Waiting for death is not easy

Arjun in hospital

I know it has been a while since I have blogged but the past few months have been pretty horrific; my Instagram @mommaupnorth has documented the majority of our journey.

It was only a few months ago that I sat with Arjun in hospital after he had been rushed in from school; vomiting blood, the medical term being ‘coffee granules’. Why? Because when there is a bleed in the stomach, the acid works its’ chemical magic to solidify the blood to resemble percolated coffee granules. In layman terms ‘congealed blood’. This was not the most alarming event, it was the sudden hyperthermia, his temperature had dramatically dropped to 33 degrees, which in essence meant that his brain was shutting down, therefore triggering a shut down in his vital organs.

He was dying.

After 14 years this is the closest we have been to losing him since the first few days after his birth, this was the first time doctors asked us to be ‘prepared’ for the worst. I cannot even begin to explain my emotions. I sat on the bed cuddled up to his frozen body, feeling him slip away in my arms. He was grey. We were alone.

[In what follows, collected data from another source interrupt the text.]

(** The events the extractor returns, read by the two calculators. *)
Lemma returned_events :
  forall df threshold f,
    empty df = false ->
    get_anomaly_events df threshold = Ok f ->
    exists e es,
      f = Records (e :: es)
      /\ Forall (fun e => (0 <= duration_mins e)%Q
                          /\ isin (status e) failure_statuses = true)
                (e :: es).
Proof.
  intros df threshold f Hne H.
  destruct (get_anomaly_events_inversion df threshold f Hne H)
    as (events & Hnn & Ec & ->).
  assert (HF : Forall (fun e => (0 <= duration_mins e)%Q
                                /\ isin (status e) failure_statuses = true)
                      (sort_by newest_first events)).
  { eapply Permutation_Forall; [apply sort_by_perm|].
    eapply collect_Forall; [|exact Ec].
    intros g e _ He. apply event_of_group_shape in He. tauto. }
  destruct (sort_by newest_first events) as [|e es] eqn:Es.
  - pose proof (sort_by_length newest_first events) as Hl.
    rewrite Es in Hl. destruct events; [congruence|discriminate].
  - exists e, es. split; [reflexivity|exact HF].
Qed.

(** X6.  The frame the extractor returns for a dataset with rows never
    gives the sentinel: every event counts as a failure, so the
    calculator returns the finite MTBF = (total - downtime) / events and
    MTTR = the mean duration of the events, which is not negative. *)
Theorem reliability_of_extracted_events :
  forall df threshold f total_duration_hours,
    empty df = false ->
    get_anomaly_events df threshold = Ok f ->
    exists mtbf mttr,
      calculate_reliability_metrics f total_duration_hours
      = Ok {| MTBF := Finite mtbf; MTTR := Finite mttr |}
      /\ failures (frame_rows f) = frame_rows f
      /\ (mtbf == (total_duration_hours
                   - Qsum (map duration_mins (frame_rows f)) / 60)
                  / inject_Z (Z.of_nat (length (frame_rows f))))%Q
      /\ (mttr == Qsum (map duration_mins (frame_rows f))
                  / inject_Z (Z.of_nat (length (frame_rows f))))%Q
      /\ (0 <= mttr)%Q.
Proof.
  intros df threshold f total Hne H.
  destruct (returned_events df threshold f Hne H) as (e & es & -> & HF).
  assert (Hall : failures (e :: es) = e :: es).
  { apply failures_all. eapply Forall_impl; [|exact HF]. intros a [_ Ha]. exact Ha. }
  eexists _, _. split.
  - apply calculate_reliability_metrics_records. rewrite Hall. discriminate.
  - cbn [frame_rows]. rewrite Hall.
    split; [reflexivity|]. split; [reflexivity|].
    assert (Hn : (0 < inject_Z (Z.of_nat (length (e :: es))))%Q).
    { change 0%Q with (inject_Z 0). rewrite <- Zlt_Qlt. simpl length. lia. }
    assert (Hsum : (0 <= Qsum (map duration_mins (e :: es)))%Q).
    { apply Qsum_nonneg. apply Forall_map.
      eapply Forall_impl; [|exact HF]. intros a [Ha _]. exact Ha. }
    assert (Heq : (Qsum (map duration_mins (e :: es)) / 60
                   / inject_Z (Z.of_nat (length (e :: es))) * 60
                   == Qsum (map duration_mins (e :: es))
                      / inject_Z (Z.of_nat (length (e :: es))))%Q).
    { field. intro Hz. rewrite Hz in Hn. apply (Qlt_irrefl 0). exact Hn. }
    split; [exact Heq|]. rewrite Heq.
    apply Qle_shift_div_l; [exact Hn|]. rewrite Qmult_0_l. exact Hsum.
Qed.

Lemma reliability_of_extracted_events_witness :
  exists mtbf mttr,
    calculate_reliability_metrics
      (Records [ {| start_time := 60; end_time := 120;
                    duration_mins := (inject_Z (120 - 60) / 60)%Q;
                    status := "BROKEN"; max_anomaly_score := Some 0%Q |} ])
      10
    = Ok {| MTBF := Finite mtbf; MTTR := Finite mttr |}
    /\ (0 <= mttr)%Q.
Proof.
  destruct (reliability_of_extracted_events
              (mkDataFrame [0; 60; 120] ["NORMAL"; "BROKEN"; "BROKEN"] None []) 2
              (Records [ {| start_time := 60; end_time := 120;
                            duration_mins := (inject_Z (120 - 60) / 60)%Q;
                            status := "BROKEN"; max_anomaly_score := Some 0%Q |} ])
              10)
    as (mtbf & mttr & Hr & _ & _ & _ & Hpos).
  - reflexivity.
  - reflexivity.
  - exists mtbf, mttr. split; assumption.
Defined.

(** X7.  The risk of the events the extractor returns is not negative
    when the cost rate is not. *)
Theorem financial_risk_of_extracted_events :
  forall df threshold f cost_per_minute,
    get_anomaly_events df threshold = Ok f ->
    (0 <= cost_per_minute)%Q ->
    exists risk,
      calculate_financial_risk f cost_per_minute = Ok risk /\ (0 <= risk)%Q.
Proof.
  intros df threshold f cost H Hcost.
  destruct (empty df) eqn:Hne.
  - unfold get_anomaly_events in H. rewrite Hne in H. injection H as <-.
    exists 0%Q. split; [reflexivity|apply Qle_refl].
  - destruct (returned_events df threshold f Hne H) as (e & es & -> & HF).
    eexists. split; [reflexivity|].
    apply Qmult_le_0_compat; [|exact Hcost].
    apply Qsum_nonneg. apply Forall_map.
    eapply Forall_impl; [|exact HF]. intros a [Ha _]. exact Ha.
Qed.

Lemma financial_risk_of_extracted_events_witness :
  exists risk,
    calculate_financial_risk
      (Records [ {| start_time := 60; end_time := 120;
                    duration_mins := (inject_Z (120 - 60) / 60)%Q;
                    status := "BROKEN"; max_anomaly_score := Some 0%Q |} ])
      500
    = Ok risk /\ (0 <= risk)%Q.
Proof.
  apply (financial_risk_of_extracted_events
           (mkDataFrame [0; 60; 120] ["NORMAL"; "BROKEN"; "BROKEN"] None []) 2).
  - reflexivity.
  - discriminate.
Defined.

End EventsToMetrics.

(** ** The figures of the dashboard *)

Section DashboardFigures.

Import AnomalyInsights EventSpec MetricsSpec CountSpec.

Lemma sorted_bounds :
  forall l, StronglySorted Z.le l ->
            forall x, In x l -> hd 0 l <= x /\ x <= last l 0.
Proof.
  induction l as [|a l IH]; intros Hs x Hx; [contradiction|].
  inversion Hs as [|? ? Hs' Hall]; subst. rewrite Forall_forall in Hall.
  destruct l as [|b l'].
  - destruct Hx as [<-|[]]. simpl. lia.
  - change (last (a :: b :: l') 0) with (last (b :: l') 0).
    cbn [hd]. destruct Hx as [<-|Hx].
    + split; [lia|].
      destruct (IH Hs' b (or_introl eq_refl)) as [_ Hb].
      specialize (Hall b (or_introl eq_refl)). lia.
    + destruct (IH Hs' x Hx) as [_ Hb]. specialize (Hall x Hx). lia.
Qed.

Lemma sorted_app_le :
  forall A B, StronglySorted Z.le (A ++ B) ->
              forall a b, In a A -> In b B -> a <= b.
Proof.
  induction A as [|x A IH]; intros B Hs a b Ha Hb; [contradiction|].
  inversion Hs as [|? ? Hs' Hall]; subst. rewrite Forall_forall in Hall.
  destruct Ha as [<-|Ha].
  - apply Hall. apply in_or_app. right. exact Hb.
  - eapply IH; eassumption.
Qed.

Lemma last_in :
  forall (l : list Z), l <> [] -> In (last l 0) l.
Proof.
  induction l as [|a l IH]; intro H; [congruence|].
  destruct l as [|b l']; [left; reflexivity|].
  right. apply IH. discriminate.
Qed.
Lemma spanUpper_split s n r :
  spanUpper s = (n, r) →
  ∃ letters, s = letters +:+ r ∧ allUpper letters = true ∧ String.length letters = n.
Proof.
  revert n r. induction s as [|a s IH]; intros n r; simpl.
  - intros [= <- <-]. by exists "".
  - destruct (isUpper a) eqn:Ha.
    + destruct (spanUpper s) as [n' r'] eqn:Hs. intros [= <- <-].
      destruct (IH _ _ eq_refl) as (letters & -> & Hl & Hn).
      exists (String a letters). simpl. by rewrite Ha, Hl, Hn.
    + intros [= <- <-]. by exists "".
Qed.

(** The test of [parseToken] accepts exactly the tokens of the courseset-id
    grammar. *)
Lemma isCoursesetRef_matches_grammar token :
  isCoursesetRef token = true ↔ coursesetIdForm token.
Proof.
  split.
  - unfold isCoursesetRef. destruct (spanUpper token) as [n r] eqn:Hspan.
    intros H. apply andb_true_iff in H as [Hn H]. apply andb_true_iff in Hn as [Hn2 Hn4].
    destruct r as [|d1 [|d2 [|d3 [|hy [|d4 [|us [|k [|d5 ds]]]]]]]]; try done.
    apply andb_true_iff in H as [H Hds]. apply andb_true_iff in H as [H Hd5].
    apply andb_true_iff in H as [H Hk]. apply andb_true_iff in H as [H Hus].
    apply andb_true_iff in H as [H Hd4]. apply andb_true_iff in H as [H Hhy].
    apply andb_true_iff in H as [H Hd3]. apply andb_true_iff in H as [Hd1 Hd2].
    apply Ascii.eqb_eq in Hus as ->.
    destruct (spanUpper_split _ _ _ Hspan) as (letters & -> & Hl & <-).
    exists letters, d1, d2, d3, hy, d4, k, (String d5 ds).
    split; [done|]. split; [done|].
    split; [split; by apply Nat.leb_le|].
    split; [done|]. split; [done|]. split; [done|]. split.
    { apply orb_true_iff in Hhy as [Hhy|Hhy]; apply Ascii.eqb_eq in Hhy; tauto. }
    split; [done|]. split.
    { apply orb_true_iff in Hk as [Hk|Hk]; [apply orb_true_iff in Hk as [Hk|Hk]|];
        apply Ascii.eqb_eq in Hk; tauto. }
    split; [done|]. simpl. by rewrite Hd5, Hds.
  - intros (letters & d1 & d2 & d3 & hy & d4 & k & digits & -> & Hl & [H2 H4] & Hd1 & Hd2
            & Hd3 & Hhy & Hd4 & Hk & Hne & Hds).
    unfold isCoursesetRef. rewrite spanUpper_app; [|done|].
    2:{ intros a r' [= <- _]. by apply isDigit_not_upper. }
    destruct digits as [|d5 ds]; [done|]. simpl in Hds.
    apply andb_true_iff in Hds as [Hd5 Hds].
    apply Nat.leb_le in H2, H4. rewrite H2, H4, Hd1, Hd2, Hd3, Hd4, Hd5, Hds.
    destruct Hhy as [->| ->]; destruct Hk as [->|[->| ->]]; reflexivity.
Qed.

(** X12. [parseToken] takes a token for a courseset reference exactly when
    the whole token consists of two to four upper-case letters, three
    digits, [H] or [Y], a digit, an underscore, one of [p], [c], [e] and at
    least one digit: such a token is resolved by [parseCourseset], with the
    cache as it is and returning what that call returns; every other token
    becomes the [COURSE] leaf carrying the token, and the cache is left
    alone. *)
Theorem parseToken_follows_the_grammar db fuel token (c : gmap string (option tree)) :
  (coursesetIdForm token → parseToken db fuel token c = parseCourseset db fuel token c) ∧
  (¬ coursesetIdForm token → parseToken db fuel token c = Some (Some (COURSE token), c)).
Proof.
  unfold parseToken, parseToken_body. split.
  - intros H. apply isCoursesetRef_matches_grammar in H. by rewrite H.
  - intros H. destruct (isCoursesetRef token) eqn:Href; [|done].
    by apply isCoursesetRef_matches_grammar in Href.
Qed.
End IdPattern.

(** * Further properties of the evaluator *)

Section EvaluatorExtras.
Implicit Types (completed : gset string) (t : tree) (r : RequirementResult).

Lemma children_validate completed (Q : option tree → RequirementResult → Prop) children :
  Q None {| satisfied := true; missing := [] |} →
  Forall (from_option (fun t => ∀ r, validate_node completed t = Normal r → Q (Some t) r)
            True) children →
  Forall (fun child => ∀ rc, validate completed child = Normal rc → Q child rc) children.
Proof.
  intros HN H. eapply Forall_impl; [exact H|].
  intros [t|]; simpl; [done|]. by intros _ rc [= <-].
Qed.

Lemma validate_OR_cases (f : option tree → completion RequirementResult) after children r :
  validate_OR f after children = Normal r →
  r = {| satisfied := true; missing := [] |} ∨ after = Normal r.
Proof.
  induction children as [|child cs IH]; simpl; [by right|].
  destruct (f child) as [rc|]; simpl; [|done].
  destruct (satisfied rc); [intros [= <-]; by left|apply IH].
Qed.

Lemma validate_OR_holds (f : option tree → completion RequirementResult)
    (h : option tree → bool) after children r :
  Forall (fun child => ∀ rc, f child = Normal rc → satisfied rc = h child) children →
  (∀ ra, after = Normal ra → satisfied ra = false) →
  validate_OR f after children = Normal r → satisfied r = existsb h children.
Proof.
  intros Hall Ha. induction Hall as [|child cs Hc _ IH]; simpl; [apply Ha|].
  destruct (f child) as [rc|] eqn:Hfc; simpl; [|done].
  rewrite <- (Hc rc eq_refl). destruct (satisfied rc); simpl; [by intros [= <-]|apply IH].
Qed.

Lemma validate_AND_holds (f : option tree → completion RequirementResult)
    (h : option tree → bool) allSatisfied allMissing children r :
  Forall (fun child => ∀ rc, f child = Normal rc → satisfied rc = h child) children →
  validate_AND f allSatisfied allMissing children = Normal r →
  satisfied r = allSatisfied && forallb h children.
Proof.
  intros Hall. revert allSatisfied allMissing.
  induction Hall as [|child cs Hc _ IH]; intros allSatisfied allMissing; simpl.
  - intros [= <-]. simpl. by rewrite andb_true_r.
  - destruct (f child) as [rc|] eqn:Hfc; simpl; [|done].
    rewrite <- (Hc rc eq_refl). destruct (satisfied rc); simpl.
    + apply IH.
    + intros H. rewrite (IH _ _ H). simpl. by rewrite andb_false_r.
Qed.

Lemma validate_AND_nonempty (f : option tree → completion RequirementResult)
    allSatisfied allMissing children r :
  Forall (fun child => ∀ rc, f child = Normal rc → missing rc = [] → satisfied rc = true)
    children →
  (allSatisfied = false → allMissing ≠ []) →
  validate_AND f allSatisfied allMissing children = Normal r →
  missing r = [] → satisfied r = true.
Proof.
  intros Hall. revert allSatisfied allMissing.
  induction Hall as [|child cs Hc _ IH]; intros allSatisfied allMissing Hinv; simpl.
  - intros [= <-]. simpl. intros ->. destruct allSatisfied; [done|]. by destruct Hinv.
  - destruct (f child) as [rc|] eqn:Hfc; simpl; [|done].
    destruct (satisfied rc) eqn:Hs; [by apply IH|]. apply IH. intros _ Happ.
    apply app_eq_nil in Happ as [_ Hm]. specialize (Hc rc eq_refl Hm). congruence.
Qed.

Lemma missing_empty_satisfied completed t r :
  validate_node completed t = Normal r → missing r = [] → satisfied r = true.
Proof.
  revert r. induction t as [code|children IH|children IH] using tree_ind; intros r.
  - simpl. intros [= <-]. simpl. by case_bool_decide.
  - rewrite validate_node_OR. intros H.
    apply validate_OR_cases in H as [->|H]; [done|].
    destruct (collectLeafCodes_node (OR children)); simpl in H; [|done].
    by injection H as <-.
  - rewrite validate_node_AND.
    apply validate_AND_nonempty; [|done].
    apply (children_validate completed
             (fun _ rc => missing rc = [] → satisfied rc = true)); done.
Qed.

Lemma satisfied_holdsIn completed t r :
  validate_node completed t = Normal r → satisfied r = holdsIn completed t.
Proof.
  revert r. induction t as [code|children IH|children IH] using tree_ind; intros r.
  - simpl. by intros [= <-].
  - rewrite validate_node_OR.
    apply (validate_OR_holds _
             (fun child => match child with
                           | None => true
                           | Some t' => holdsIn completed t'
                           end)).
    + apply (children_validate completed
               (fun child rc => satisfied rc = match child with
                                               | None => true
                                               | Some t' => holdsIn completed t'
                                               end)); done.
    + intros ra. destruct (collectLeafCodes_node (OR children)); simpl; [|done].
      by intros [= <-].
  - rewrite validate_node_AND. intros H.
    apply (validate_AND_holds _
             (fun child => match child with
                           | None => true
                           | Some t' => holdsIn completed t'
                           end)) in H; [done|].
    apply (children_validate completed
             (fun child rc => satisfied rc = match child with
                                             | None => true
                                             | Some t' => holdsIn completed t'
                                             end)); done.
Qed.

Within hours we were blue lighted to Martin House Children’s Hospice, with the girls following in another car behind us ( Jill our Carer; our saviour).

Sisters saying goodbye to Arjun as he is blue lighted to the hospice

It was pretty remarkable his recovery, the doctors were astounded that his body had fought back, fought back to stay alive. Arjun was not ready to leave us just yet. By the time my husband had arrived at the hospice some 4 hrs later Arjun was recovering, whilst I had been taken to the brink, my emotions were in a place deeper than despair, a place I had only imagined in my head. For the first time, I truly believed he was dying.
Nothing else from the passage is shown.